I caught a hawk attacking one of my hens yesterday, I scared him off.......she is ok, thank goodness I walked out there when I did or the outcome would have been different........is there anything I can do to deterr the hawk?.......I have never had this happen before......my hens free range in their yard during the day. My rooster and hens are scared to go outside of their barn today......which may be a good thing for now. The hawk did get one of my neighbors hens this morning.
Thanks, Denise


----------



## Cinder (Mar 3, 2008)

If your chickens free range there is very little that can be done to protect them from hawks. A couple possibilities to try:

1) Have larger animals around - like dogs, horses, goats, etc. Hawks are less likely to go for chickens if larger animals are moving around with them.
2) Hang old CD's around (this works very well in a chicken run - probably not as well for free rangers) on fish line ... their movement and sun reflection can confuse the hawks.
3) Place a couple of those plastic owls here and there.

Good luck.


----------



## Thanatos (Mar 16, 2009)

Shotgun?


----------



## cdtrum (Aug 25, 2008)

Cinder.....I did just go out and hung some shiny pie pans......cd's, good idea and I wondered about plastic owls :thumb: .
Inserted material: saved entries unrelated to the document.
Lemma log_append_hoarding es : K (log_step (λ l, log_append l es)).
Proof. apply log_step_hoarding. intros ? ? ?. apply log_append_hoards. Qed.
Lemma maybeAppend_hoarding i t c es : K (log_step (λ l, maybeAppend l i t c es)).
Proof. apply log_step_hoarding. intros ? ? ?. apply maybeAppend_hoards. Qed.
Lemma appliedTo_hoarding i : K (log_step (λ l, l' ← appliedTo l i; Ok (tt, l'))).
Proof.
  apply log_step_hoarding. intros l a l'. destruct (appliedTo l i) as [l2|] eqn:E; [|done].
  intros [= _ <-]. by eapply appliedTo_hoards.
Qed.
Lemma reset_hoarding term : K (reset term).
Proof. unfold reset. walk_hoard. Qed.
#[local] Hint Resolve log_append_hoarding maybeAppend_hoarding appliedTo_hoarding reset_hoarding : moves.
Lemma appendEntry_hoarding es : K (appendEntry es).
Proof. unfold appendEntry. walk_hoard. Qed.
#[local] Hint Resolve appendEntry_hoarding : moves.
Lemma becomeFollower_hoarding term lead : K (becomeFollower term lead).
Proof. unfold becomeFollower. walk_hoard. Qed.
Lemma becomeCandidate_hoarding : K becomeCandidate.
Proof. unfold becomeCandidate. walk_hoard. Qed.
Lemma becomePreCandidate_hoarding : K becomePreCandidate.
Proof. unfold becomePreCandidate. walk_hoard. Qed.
Lemma becomeLeader_hoarding : K becomeLeader.
Proof. unfold becomeLeader. walk_hoard. Qed.
#[local] Hint Resolve becomeFollower_hoarding becomeCandidate_hoarding becomePreCandidate_hoarding
  becomeLeader_hoarding : moves.
Lemma campaign_with_hoarding after t : K after → K (campaign_with after t).
Proof.
  intros Ha. unfold campaign_with. walk_hoard.
  apply request_vote_frame; [exact _|destruct (bool_decide _); auto].
Qed.
Lemma campaign_hoarding t : K (campaign t).
Proof. unfold campaign. do 2 apply campaign_with_hoarding. walk_hoard. Qed.
#[local] Hint Resolve campaign_hoarding : moves.
Lemma hup_hoarding t : K (hup t).
Proof. unfold hup. walk_hoard. Qed.
Lemma candidate_vote_hoarding m : K (candidate_vote m).
Proof. unfold candidate_vote. walk_hoard. Qed.
Lemma handleAppendEntries_hoarding m : K (handleAppendEntries m).
Proof. unfold handleAppendEntries. walk_hoard. Qed.
Lemma leader_Prop_hoarding m : K (leader_Prop m).
Proof. unfold leader_Prop. walk_hoard. Qed.
Lemma leader_CheckQuorum_hoarding : K leader_CheckQuorum.
Proof. unfold leader_CheckQuorum. walk_hoard. Qed.
Lemma send_hoarding m : K (send m).
Proof. intros r. eapply wp_mono; [apply send_spec|]. intros [] r1 (? & -> & _). by apply hoarding_same. Qed.
#[local] Hint Resolve hup_hoarding candidate_vote_hoarding handleAppendEntries_hoarding
  leader_Prop_hoarding leader_CheckQuorum_hoarding send_hoarding : moves.
Lemma step_term_hoarding m : K (step_term m).
Proof. unfold step_term, higher_term. walk_hoard. Qed.
Lemma step_vote_hoarding m : K (step_vote m).
Proof. unfold step_vote. walk_hoard. Qed.
Lemma step_hoarding m : m_Type m ≠ MsgSnap → K (step m).
Proof.
  intros Hm. unfold step, stepFollower, stepCandidate, stepLeader.
  destruct (m_Type m) eqn:Ht; try done; walk_hoard.
Qed.

(** Only a snapshot does otherwise. *)
Lemma Step_hoarding m : m_Type m ≠ MsgSnap → K (Step m).
Proof.
  intros Hm. pose proof (step_hoarding m Hm) as Hs. pose proof (step_term_hoarding m) as Ht.
  pose proof (step_vote_hoarding m) as Hv. unfold Step.
  apply moves_bind; [exact _|exact Ht|intros go]. destruct (negb go); [walk_hoard|].
  destruct (m_Type m); try exact Hs; walk_hoard.
Qed.
Lemma tick_hoarding : K tick.
Proof.
  assert (Hl : ∀ t, t ≠ MsgSnap → K (local_msg t)).
  { intros t Ht. unfold local_msg. apply moves_bind; [exact _|walk_hoard|intros self]. by apply Step_hoarding. }
  unfold tick, tickHeartbeat, tickElection, leader_timeout. walk_hoard; by apply Hl.
Qed.
Lemma prop_hoarding m : m_Type m ≠ MsgSnap → K (prop m).
Proof. intros Hm. unfold prop. apply moves_bind; [exact _|walk_hoard|intros i]. by apply Step_hoarding. Qed.
Lemma recv_hoarding m : m_Type m ≠ MsgSnap → K (recv m).
Proof. intros Hm. pose proof (Step_hoarding m Hm). unfold recv. walk_hoard. Qed.
Lemma advance_applied_hoarding i : K (advance_applied i).
Proof. unfold advance_applied, auto_leave. walk_hoard. Qed.
End HoardingMethods.

(** ** Marking entries stable *)

Section Stable.
Context `{RaftPB} {S : Type} `{!Storage S} `{!StorageLaws S}.
Implicit Types l : raftLog S.

(** Two logs with the same position and the same entries up to the end of the
    first. *)
Lemma lg_split lg lg' :
  lg_prev lg = lg_prev lg' → lg_last lg ≤ lg_last lg' →
  (∀ k, lg_prev lg < k ≤ lg_last lg → lg_entry lg k = lg_entry lg' k) →
  lg_ents lg' = lg_ents lg ++ drop (length (lg_ents lg)) (lg_ents lg').
Proof.
  intros Hp Hl He. rewrite <- (take_drop (length (lg_ents lg)) (lg_ents lg')) at 1. f_equal.
  unfold lg_last, lenN in *. apply list_eq. intros j. destruct (decide (j < length (lg_ents lg))%nat) as [Hj|Hj].
  - rewrite lookup_take_lt by done. specialize (He (lg_prev lg + 1 + N.of_nat j) ltac:(lia)).
    rewrite lg_entry_lookup in He. rewrite He, Hp. by rewrite lg_entry_lookup.
  - rewrite (lookup_ge_None_2 (lg_ents lg)) by lia. apply lookup_ge_None_2. rewrite length_take. lia.
Qed.
(** The second half: the entries that were saved are marked so. *)
Lemma stable_carried w rd rn :
  stored w → us_pending (w_user w) = Some rd → w_saved w = true →
  match last (rd_Entries rd) with
  | None => rn_raft rn = w_raft w
  | Some e => ∃ l, stableTo (w_log w) (e_Index e) (e_Term e) = Ok l ∧
                   rn_raft rn = (w_raft w) <| r_raftLog := l |>
  end →
  (∀ i t, lg_term (disk w) i = Some t → lg_term (rl_log (w_log w)) i = Some t →
     ∀ k, lg_prev (rl_log (w_log w)) < k ≤ i → lg_entry (disk w) k = lg_entry (rl_log (w_log w)) k) →
  let w' := MkWorld (MkUser rn None None) false (w_sent w) in
  vote_inv w' → carried (λ _, False) w w'.
Proof.
  intros Hst Hrd Hsv Hrn Hag w' Hvi'.
  destruct (stored_stable w rd rn (rn_raft rn) Hst Hrd Hsv Hrn Hag eq_refl) as (Hst' & Hlog & Hwst).
  fold w' in Hst', Hlog, Hwst.
  assert (Hsame : settled (w_raft w) (w_raft w') ∧ r_Vote (w_raft w') = r_Vote (w_raft w) ∧
    r_msgs (w_raft w') = r_msgs (w_raft w)).
  { unfold w' in *. unfold w_raft at 2 3 5. cbn. clear -Hrn. destruct (last (rd_Entries rd)).
    - destruct Hrn as (l & _ & ->). done.
    - by rewrite Hrn. }
  destruct Hsame as (Hse & Hvo & Hms).
  assert (Hds : disk w' = disk w) by (unfold disk; by rewrite Hwst).
  assert (Hdb : durable_ballot w' = durable_ballot w) by (unfold durable_ballot; by rewrite Hwst).
  assert (Hrb : r_ballot (w_raft w') = r_ballot (w_raft w)) by (unfold r_ballot; by rewrite Hvo, (proj1 Hse)).
  apply still_carried; try done.
  - by rewrite Hdb.
  - intros g. unfold all_msgs. rewrite Hms, !elem_of_app. cbn.
    intros [?|[?%elem_of_nil|?]]; [by left|done|right; by right].
  - by rewrite Hds.
  - intros b' x Hx. destruct Hx as [x Hx|g x Hg Hx|rd' x [=]|rd' g x [=]|rd' x [=]|rd' g x [=]|x Hx|g x Hg Hx].
    + exists (r_ballot (w_raft w)). rewrite Hrb. split; [apply holds_log; by rewrite <- Hlog|done].
    + exists (r_ballot (w_raft w)). rewrite Hrb. rewrite Hms in Hg. split; [by apply (holds_msg w g)|done].
    + exists (durable_ballot w). rewrite Hdb. rewrite Hds in Hx. split; [by apply holds_disk|done].
    + exists (durable_ballot w). rewrite Hdb. split; [by apply (holds_sent w g)|done].
Qed.

(** [Advance] in its two halves, the invariants in between included. *)
Lemma advance_half C i w u :
  cluster_inv voters C → match_inv voters K C → C !! i = Some w → w_saved w = true →
  uses1 (w_user w) UAdvance u → log_last (w_raft w) + 3 < 9223372036854775808 →
  ∃ rd r1, let w1 := called w r1 in
    us_pending (w_user w) = Some rd ∧ u = MkUser (us_rn u) None None ∧
    (reduceUncommittedSize (rd_CommittedEntries rd);;
      when (0 <? appliedCursor rd) (advance_applied (appliedCursor rd))) (w_raft w) = Ok (tt, r1) ∧
    match last (rd_Entries rd) with
    | None => rn_raft (us_rn u) = w_raft w1
    | Some e => ∃ l, stableTo (w_log w1) (e_Index e) (e_Term e) = Ok l ∧
                     rn_raft (us_rn u) = (w_raft w1) <| r_raftLog := l |>
    end ∧
    stored w1 ∧ cluster_inv voters (<[i := w1]> C) ∧ match_inv voters K (<[i := w1]> C).
Proof.
  intros Hinv Hm Hi Hsv Hu Hroom. destruct (Hinv i w Hi) as [Hvi Hbo].
  destruct (mi_stored _ _ _ Hm i w Hi) as [Hst _].
  assert (Hpend : ∃ rd, us_pending (w_user w) = Some rd ∧
    Advance rd (us_rn (w_user w)) = Ok (tt, us_rn u) ∧ u = MkUser (us_rn u) None None).
  { destruct w as [[rn o p] saved sent]. cbn in *. inversion Hu; subst. by exists rd. }
  destruct Hpend as (rd & Hrd & Hadv & Hue). clear Hu.
  pose proof (sd_pending _ Hst rd Hrd) as Has. rewrite Hsv in Has.
  destruct (Advance_split _ _ _ Hadv (proj1 Has)) as (r1 & Hr1 & Hlast).
  pose proof (applied_carried w rd r1 Hst Hvi Hroom Hr1) as Hc1. exists rd, r1. intros w1.
  assert (Hinv1 : cluster_inv voters (<[i := w1]> C)).
  { apply (cluster_inv_insert voters C i w w1); [done|done|done|apply Hc1|].
    apply (moves_Ok _ _ _ _ _ (reduce_applied_ballot i (sent_vote C i) rd) Hr1). exact Hbo. }
  assert (Hm1 : match_inv voters K (<[i := w1]> C)).
  { by apply (match_event voters K Hvoters C i w w1 (λ _, False)); [..|intros x []]. }
  split_and!; try done. apply Hc1.
Qed.

Lemma match_advance C i w u :
  cluster_inv voters C → match_inv voters K C → C !! i = Some w → w_saved w = true →
  uses1 (w_user w) UAdvance u → log_last (w_raft w) + 3 < 9223372036854775808 →
  let w' := MkWorld u false (w_sent w) in
  cluster_inv voters (<[i := w']> C) → match_inv voters K (<[i := w']> C).
Proof.
  intros Hinv Hm Hi Hsv Hu Hroom w' Hinv'. destruct (Hinv' i w') as [Hvi' _]; [apply lookup_insert_eq|].
  destruct (advance_half C i w u Hinv Hm Hi Hsv Hu Hroom) as (rd & r1 & Hrd & Hue & Hr1 & Hlast & Hst1 & Hinv1 & Hm1).
  set (w1 := called w r1) in *. assert (Hi1 : <[i := w1]> C !! i = Some w1) by apply lookup_insert_eq.
  assert (Hw' : w' = MkWorld (MkUser (us_rn u) None None) false (w_sent w1)) by (unfold w'; by rewrite Hue).
  assert (Hc2 : carried (λ _, False) w1 w').
  { rewrite Hw' in *. apply (stable_carried w1 rd (us_rn u)); [done|done|done|exact Hlast| |done].
    intros n t. by apply (disk_agrees (<[i := w1]> C) Hm1 i w1 n t). }
  rewrite <- (insert_insert_eq C i w' w1).
  apply (match_event voters K Hvoters (<[i := w1]> C) i w1 w' (λ _, False)); try done.
  by rewrite insert_insert_eq.
Qed.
Goats are in the yard next to the chickens, but do not run with them.......it was so hot here yesterday that the goats stayed in the barn under the fans until evening.

Jason......believe me shotgun is loaded and by the back door :thumb: ! Hubby has been on hawk watch all day :greengrin: !


----------



## cdtrum (Aug 25, 2008)

I just realized I posted in the wrong place :doh: !


----------



## liz (Oct 5, 2007)

> I just realized I posted in the wrong place !


Thats ok...all fixed! :hug:

You say they are in a chicken yard? You can use that cheap orange plastic snowfence to cover the top.


----------



## toth boer goats (Jul 20, 2008)

great advice.....everyone........ :wink: :greengrin: Hope it works.. to detour that hawk... :hug:


----------